--- Material supplied Enclosed Below ---
(** X20: without errors and with the button that saves pressed,
    [render_output] appends the Submission to the stored log (a list of
    values that can be stored; no file and undecodable content count as the
    empty list), shows that it has been saved, offers the download and goes
    on to the remote submission; the list loaded after it is the log with the
    Submission at its end. *)
Theorem render_output_guarda (env : Entorno) (st : Estado) (l : list json) :
  errores st = [] ->
  st_button env (lit "💾 Guardar en historial") None = true ->
  cargar_para_mostrar st = (st, Ok (JArr l)) ->
  forallb storable l = true ->
  is_submission (JObj (data st)) = true ->
  render_output env st
  = enviar_a_url env
      (st_form_submit_button env (lit "🚀 Enviar"))
      (st_text_input env (lit "Ingresá la URL donde enviar el JSON:")
                     (JStr (lit "https://api.tuservidor.com/datos")))
      (agrega (st_success (lit "Guardado en historial correctamente.")
                 :: descarga (data st))
              (con_archivo (historial_path st)
                           (json_dumps (JArr (l ++ [JObj (data st)])))
                           (agrega (resultado (data st)) st)))
  /\ cargar_para_mostrar (fst (render_output env st))
     = (fst (render_output env st), Ok (JArr (l ++ [JObj (data st)]))).
Proof.
  intros He Hb Hc Hl Hd.
  assert (E : render_output env st
              = enviar_a_url env
                  (st_form_submit_button env (lit "🚀 Enviar"))
                  (st_text_input env (lit "Ingresá la URL donde enviar el JSON:")
                                 (JStr (lit "https://api.tuservidor.com/datos")))
                  (agrega (st_success (lit "Guardado en historial correctamente.")
                             :: descarga (data st))
                          (con_archivo (historial_path st)
                                       (json_dumps (JArr (l ++ [JObj (data st)])))
                                       (agrega (resultado (data st)) st)))).
  { unfold render_output, bindM. pasos. rewrite He. pasos. rewrite Hb. pasos.
    cbn [app].
    pose proof (guardar_historial_efecto env (agrega (resultado (data st)) st) l
                  (cargar_para_mostrar_agrega _ st _ Hc) Hl Hd) as G.
    unfold resultado in G. rewrite G. pasos. reflexivity. }
  split; [exact E|]. rewrite E.
  match goal with
  | |- cargar_para_mostrar (fst (enviar_a_url env ?b ?u ?s)) = _ =>
    destruct (enviar_a_url_no_escribe env b u s) as (Ha & Hp & _);
    refine (cargar_para_mostrar_archivos s _ _ Ha Hp _)
  end.
  apply cargar_para_mostrar_agrega.
  apply (cargar_tras_escribir (agrega (resultado (data st)) st)
                              (JArr (l ++ [JObj (data st)]))).
  apply (ampliado_plain st st l (JObj (data st)) Hc Hl Hd).
Qed.

Lemma render_output_guarda_witness :
  render_output (entorno_pulsa None) estado_ejemplo
  = enviar_a_url (entorno_pulsa None) false []
      (agrega (st_success (lit "Guardado en historial correctamente.")
                 :: descarga envio_ejemplo)
              (con_archivo (lit "historial.json")
                           (json_dumps (JArr (historial_ejemplo ++ [JObj envio_ejemplo])))
                           (agrega (resultado envio_ejemplo) estado_ejemplo)))
  /\ cargar_para_mostrar (fst (render_output (entorno_pulsa None) estado_ejemplo))
     = (fst (render_output (entorno_pulsa None) estado_ejemplo),
        Ok (JArr (historial_ejemplo ++ [JObj envio_ejemplo]))).
Proof.
  apply (render_output_guarda (entorno_pulsa None) estado_ejemplo historial_ejemplo);
    vm_compute; reflexivity.
Defined.

(** ** The script *)

Lemma main_json_loads (env : Entorno) (fs : str -> option str) (content : str) :
  fs (lit "esquema.json") = Some content ->
  main env fs = (sch <- json_loads content ;; Ok (run env (objeto sch fs))).
Proof.
  intros Hf. unfold main, init, load_schema, json_load_file.
  cbn [schema_path archivos]. rewrite Hf.
  destruct (json_loads content); reflexivity.
Qed.

(** X21: the script and its schema file.  Without the file the script stops
    with [FileNotFoundError].  When the file holds a JSON text, of the
    standard or with the [NaN], [Infinity] and [-Infinity] of Python, [run] is
    called on an object with the value that the text denotes as its schema,
    the history path ["historial.json"], and neither data nor errors; and
    [run] is called on such an object only: when the script gets as far as
    [run], the file holds such a text and the schema is its value. *)
Theorem main_esquema (env : Entorno) (fs : str -> option str) :
  (fs (lit "esquema.json") = None -> main env fs = Raise FileNotFoundError)
  /\ (forall content v,
         fs (lit "esquema.json") = Some content ->
         json_texto false content v \/ json_texto true content v ->
         main env fs = Ok (run env (objeto v fs)))
  /\ (forall r,
         main env fs = Ok r ->
         exists content v,
           fs (lit "esquema.json") = Some content
           /\ json_texto true content v
           /\ r = run env (objeto v fs)).
Proof.
  split; [|split].
  - intros Hf. unfold main, init, load_schema, json_load_file.
    cbn [schema_path archivos]. rewrite Hf. reflexivity.
  - intros content v Hf Hv. rewrite (main_json_loads env fs content Hf).
    assert (Hj : json_loads content = Ok v)
      by (destruct Hv as [Hv|Hv]; apply (json_loads_gramatica _ content v Hv)).
    rewrite Hj. reflexivity.
  - intros r Hr. destruct (fs (lit "esquema.json")) as [content|] eqn:Hf.
    + rewrite (main_json_loads env fs content Hf) in Hr.
      destruct (json_loads content) as [v|e] eqn:Hj; [|discriminate Hr].
      simpl in Hr. inversion Hr. exists content, v.
      split; [reflexivity|]. split; [apply json_loads_texto, Hj | reflexivity].
    + unfold main, init, load_schema, json_load_file in Hr.
      cbn [schema_path archivos] in Hr. rewrite Hf in Hr. discriminate Hr.
Qed.
(** C5, as amended.  The roots that are searched are the search paths as
    given when a depth limit is set, and otherwise what [reducePaths] keeps
    of them.  Each searched root contributes the result of its own walk and
    the results are concatenated in root order with nothing removed: a name
    occurs in the result as often as in all the per-root results together,
    so an entry below two searched roots appears once for each. *)
Theorem searched_roots_are_not_deduplicated
    (fileCreate : string -> File) (reducePaths : list string -> list string)
    (fh : FileHound) (perRoot : list (list File)) :
  Forall2 (fun d fs => snd (fst (searchSync fileCreate (initFilters fh) d)) = Ok fs)
          (getSearchPaths reducePaths fh) perRoot ->
  getSearchPaths reducePaths fh <> [] ->
  snd (fst (findSync fileCreate reducePaths fh))
  = Ok (map toFilename (List.concat perRoot))
  /\ (forall name : string,
         count_occ string_dec (map toFilename (List.concat perRoot)) name
         = list_sum (map (fun fs => count_occ string_dec (map toFilename fs) name) perRoot))
  /\ (forall m : Z, maxDepth fh = Some m ->
                    getSearchPaths reducePaths fh = searchPaths fh)
  /\ (maxDepth fh = None ->
      getSearchPaths reducePaths fh = reducePaths (searchPaths fh)).
Proof.
  intros Hroots Hsome.
  split; [| split; [| split]].
  - unfold findSync.
    change (getSearchPaths reducePaths (initFilters fh))
      with (getSearchPaths reducePaths fh).
    pose proof (mapSearchSync_ok fileCreate (initFilters fh) _ _ Hroots) as Hmap.
    destruct (mapSearchSync fileCreate (initFilters fh) (getSearchPaths reducePaths fh))
      as [[fh1 r] es].
    simpl in Hmap. subst r.
    destruct perRoot as [| first rest].
    + inversion Hroots as [Hnil |]. congruence.
    + simpl. rewrite fold_flatten. reflexivity.
  - intros name. rewrite concat_map, count_occ_concat, map_map. reflexivity.
  - intros m Hm. unfold getSearchPaths. now rewrite Hm.
  - intros Hnone. unfold getSearchPaths. now rewrite Hnone.
Qed.

Lemma searched_roots_are_not_deduplicated_witness :
  snd (fst (findSync sampleFs dropNestedRoots
              (depth 5 (paths [One "/a"; One "/a/b"] (create "/")))))
  = Ok (map toFilename (List.concat [[a_g; a_b_f]; [a_b_f]])).
Proof.
  apply (searched_roots_are_not_deduplicated sampleFs dropNestedRoots
           (depth 5 (paths [One "/a"; One "/a/b"] (create "/")))
           [[a_g; a_b_f]; [a_b_f]]).
  - repeat constructor.
  - discriminate.
Defined.

(** C5, as stated, fails when no depth limit is set and [reducePaths] drops
    a root that lies inside another: of the overlapping roots [/a] and
    [/a/b] only [/a] is searched, and the file below both is answered
    once. *)
Lemma nested_root_is_reduced_away :
  snd (fst (findSync sampleFs dropNestedRoots
              (paths [One "/a"; One "/a/b"] (create "/"))))
  = Ok ["/a/g.log"; "/a/b/f.txt"]
  /\ getSearchPaths dropNestedRoots (paths [One "/a"; One "/a/b"] (create "/"))
     = ["/a"].
Proof. split; reflexivity. Qed.

(** ** The asynchronous search *)

Lemma searchAsync_emitted (fileCreate : string -> File) (fh : FileHound)
    (dir : string) (files : list File) :
  directoriesOnly fh = false ->
  outcome (searchAsync fileCreate fh dir) = Ok files ->
  emitted (searchAsync fileCreate fh dir) = map matchOf files.
Proof.
  intros Hdirs. unfold searchAsync.
  destruct (search fh (fileCreate dir) (fileCreate dir) emptyWalk) as [[e | found] w];
    simpl; [discriminate |].
  destruct (shouldFilterDirectory fh (fileCreate dir) (fileCreate dir) || sync fh);
    simpl; [discriminate |].
  rewrite Hdirs. simpl. intros H. injection H as <-. reflexivity.
Qed.

Lemma settleAll_fulfilled (outs : list settled) (schedule : list nat) :
  Forall (fun o => exists fs, outcome o = Ok fs) outs ->
  settleAll outs schedule = (flat_map (emittedAt outs) schedule, None, []).
Proof.
  intros Hall.
  induction schedule as [| i rest IH]; simpl; [reflexivity |].
  unfold emittedAt at 1.
  destruct (nth_error outs i) as [o |] eqn:Hnth; [| exact IH].
  apply nth_error_In in Hnth.
  rewrite Forall_forall in Hall. destruct (Hall o Hnth) as [fs Hfs].
  rewrite Hfs, IH. reflexivity.
Qed.

Lemma fulfilled_all (outs : list settled) (perRoot : list (list File)) :
  Forall2 (fun o fs => outcome o = Ok fs) outs perRoot ->
  fulfilled outs = perRoot.
Proof.
  unfold fulfilled.
  induction 1 as [| o fs outs perRoot Ho _ IH]; simpl; [reflexivity |].
  rewrite Ho, IH. reflexivity.
Qed.

Lemma emittedAt_in_root_order (outs : list settled) :
  flat_map (emittedAt outs) (seq 0 (List.length outs)) = flat_map emitted outs.
Proof.
  induction outs as [| o outs IH] using rev_ind; [reflexivity |].
  rewrite length_app, seq_app, !flat_map_app. f_equal.
  - rewrite <- IH, !flat_map_concat_map. f_equal.
    apply map_ext_in. intros i Hi. apply in_seq in Hi.
    unfold emittedAt. rewrite nth_error_app1 by lia. reflexivity.
  - simpl. unfold emittedAt. rewrite nth_error_app2 by lia.
    rewrite Nat.sub_diag. reflexivity.
Qed.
--- End of Enclosed Material supplied ---
Work instruction
Return only the number of lines in the data above that hold the word "schedule".

Output for this task
3